--- START ---

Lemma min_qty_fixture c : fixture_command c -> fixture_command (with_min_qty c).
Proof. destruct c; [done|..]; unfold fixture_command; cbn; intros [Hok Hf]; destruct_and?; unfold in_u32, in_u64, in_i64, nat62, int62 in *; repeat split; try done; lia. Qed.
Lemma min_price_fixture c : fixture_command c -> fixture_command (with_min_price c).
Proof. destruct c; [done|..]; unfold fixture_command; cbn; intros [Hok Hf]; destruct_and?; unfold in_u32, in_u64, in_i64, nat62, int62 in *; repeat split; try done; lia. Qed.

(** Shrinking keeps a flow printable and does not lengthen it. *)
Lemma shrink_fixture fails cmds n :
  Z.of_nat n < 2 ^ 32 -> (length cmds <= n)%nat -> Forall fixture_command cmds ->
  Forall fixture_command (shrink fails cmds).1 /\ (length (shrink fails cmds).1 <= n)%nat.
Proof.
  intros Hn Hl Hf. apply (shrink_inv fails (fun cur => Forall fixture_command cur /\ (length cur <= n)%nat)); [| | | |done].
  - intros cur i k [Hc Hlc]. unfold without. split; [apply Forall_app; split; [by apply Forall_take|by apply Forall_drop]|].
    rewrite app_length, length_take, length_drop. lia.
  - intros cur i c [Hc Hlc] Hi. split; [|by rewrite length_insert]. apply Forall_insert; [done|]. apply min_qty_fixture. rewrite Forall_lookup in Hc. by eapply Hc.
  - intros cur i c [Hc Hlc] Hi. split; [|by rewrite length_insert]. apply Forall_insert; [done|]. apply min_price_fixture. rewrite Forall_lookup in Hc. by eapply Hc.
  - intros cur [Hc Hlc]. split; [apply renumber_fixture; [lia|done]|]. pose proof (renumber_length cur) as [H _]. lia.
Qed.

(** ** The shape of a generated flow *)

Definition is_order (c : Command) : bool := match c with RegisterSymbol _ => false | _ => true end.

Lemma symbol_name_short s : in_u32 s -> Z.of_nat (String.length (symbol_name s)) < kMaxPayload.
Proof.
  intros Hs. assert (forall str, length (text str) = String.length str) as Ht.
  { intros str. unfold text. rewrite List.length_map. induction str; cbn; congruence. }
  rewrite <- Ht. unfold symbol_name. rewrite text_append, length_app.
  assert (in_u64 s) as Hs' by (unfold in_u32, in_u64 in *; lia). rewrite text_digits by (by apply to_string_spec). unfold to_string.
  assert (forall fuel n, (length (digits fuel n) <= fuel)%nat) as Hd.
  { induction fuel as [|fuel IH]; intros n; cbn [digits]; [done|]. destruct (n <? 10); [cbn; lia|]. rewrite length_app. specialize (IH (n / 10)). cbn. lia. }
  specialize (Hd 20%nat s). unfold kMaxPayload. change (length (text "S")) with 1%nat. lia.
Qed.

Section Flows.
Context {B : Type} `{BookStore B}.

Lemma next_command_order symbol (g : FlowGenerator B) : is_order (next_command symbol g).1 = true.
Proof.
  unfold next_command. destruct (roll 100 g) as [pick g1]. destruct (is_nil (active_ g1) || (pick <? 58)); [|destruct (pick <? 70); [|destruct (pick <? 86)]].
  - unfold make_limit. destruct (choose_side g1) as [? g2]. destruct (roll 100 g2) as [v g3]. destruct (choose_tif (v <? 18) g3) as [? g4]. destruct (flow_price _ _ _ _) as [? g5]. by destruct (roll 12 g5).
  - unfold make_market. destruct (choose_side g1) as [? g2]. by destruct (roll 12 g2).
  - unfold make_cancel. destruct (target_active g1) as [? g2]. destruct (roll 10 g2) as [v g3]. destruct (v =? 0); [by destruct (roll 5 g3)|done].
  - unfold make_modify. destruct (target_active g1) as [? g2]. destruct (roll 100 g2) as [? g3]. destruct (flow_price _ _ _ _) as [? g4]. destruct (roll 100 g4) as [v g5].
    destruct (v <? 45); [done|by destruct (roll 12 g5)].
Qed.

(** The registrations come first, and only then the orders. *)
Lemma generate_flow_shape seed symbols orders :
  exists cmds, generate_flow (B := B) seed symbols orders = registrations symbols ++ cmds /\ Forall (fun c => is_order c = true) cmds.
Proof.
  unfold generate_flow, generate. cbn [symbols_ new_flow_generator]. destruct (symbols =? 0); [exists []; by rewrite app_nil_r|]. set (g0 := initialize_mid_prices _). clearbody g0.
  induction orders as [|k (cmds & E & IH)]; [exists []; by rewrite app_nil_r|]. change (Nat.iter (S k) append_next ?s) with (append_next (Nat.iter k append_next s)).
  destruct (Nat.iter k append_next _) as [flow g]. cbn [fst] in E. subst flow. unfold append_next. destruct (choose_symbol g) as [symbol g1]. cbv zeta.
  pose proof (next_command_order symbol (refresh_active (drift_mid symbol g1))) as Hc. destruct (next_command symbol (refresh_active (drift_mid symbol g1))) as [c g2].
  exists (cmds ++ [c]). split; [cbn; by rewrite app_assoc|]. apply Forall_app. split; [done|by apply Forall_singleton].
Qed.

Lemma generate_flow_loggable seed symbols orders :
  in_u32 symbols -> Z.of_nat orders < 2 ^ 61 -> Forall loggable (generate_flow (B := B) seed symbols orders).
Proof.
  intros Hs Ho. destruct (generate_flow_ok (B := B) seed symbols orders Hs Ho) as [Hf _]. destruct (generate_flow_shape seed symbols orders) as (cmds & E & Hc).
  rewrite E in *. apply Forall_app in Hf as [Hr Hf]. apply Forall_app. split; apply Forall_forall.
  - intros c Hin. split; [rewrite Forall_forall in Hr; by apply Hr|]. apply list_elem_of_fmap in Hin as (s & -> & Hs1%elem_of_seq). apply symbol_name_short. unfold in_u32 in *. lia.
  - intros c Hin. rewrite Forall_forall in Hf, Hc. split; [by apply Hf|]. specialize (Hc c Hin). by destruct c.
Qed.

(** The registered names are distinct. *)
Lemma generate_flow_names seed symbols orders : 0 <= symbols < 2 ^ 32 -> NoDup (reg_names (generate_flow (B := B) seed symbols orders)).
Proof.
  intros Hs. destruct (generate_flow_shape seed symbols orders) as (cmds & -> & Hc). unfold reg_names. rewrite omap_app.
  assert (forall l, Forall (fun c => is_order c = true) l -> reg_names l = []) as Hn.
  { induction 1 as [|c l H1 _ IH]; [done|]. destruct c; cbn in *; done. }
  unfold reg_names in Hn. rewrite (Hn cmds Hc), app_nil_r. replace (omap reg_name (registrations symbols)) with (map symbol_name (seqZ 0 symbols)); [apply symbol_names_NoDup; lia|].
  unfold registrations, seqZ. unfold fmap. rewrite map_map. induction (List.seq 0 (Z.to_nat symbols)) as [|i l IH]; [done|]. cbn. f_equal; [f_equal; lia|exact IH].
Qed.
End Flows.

--- END ---

Above is a listing; print exactly its lines from the one with "intros str. unfold" through the one with "induction fuel as", and no other lines.

§ **Task response**:
  { intros str. unfold text. rewrite List.length_map. induction str; cbn; congruence. }
  rewrite <- Ht. unfold symbol_name. rewrite text_append, length_app.
  assert (in_u64 s) as Hs' by (unfold in_u32, in_u64 in *; lia). rewrite text_digits by (by apply to_string_spec). unfold to_string.
  assert (forall fuel n, (length (digits fuel n) <= fuel)%nat) as Hd.
  { induction fuel as [|fuel IH]; intros n; cbn [digits]; [done|]. destruct (n <? 10); [cbn; lia|]. rewrite length_app. specialize (IH (n / 10)). cbn. lia. }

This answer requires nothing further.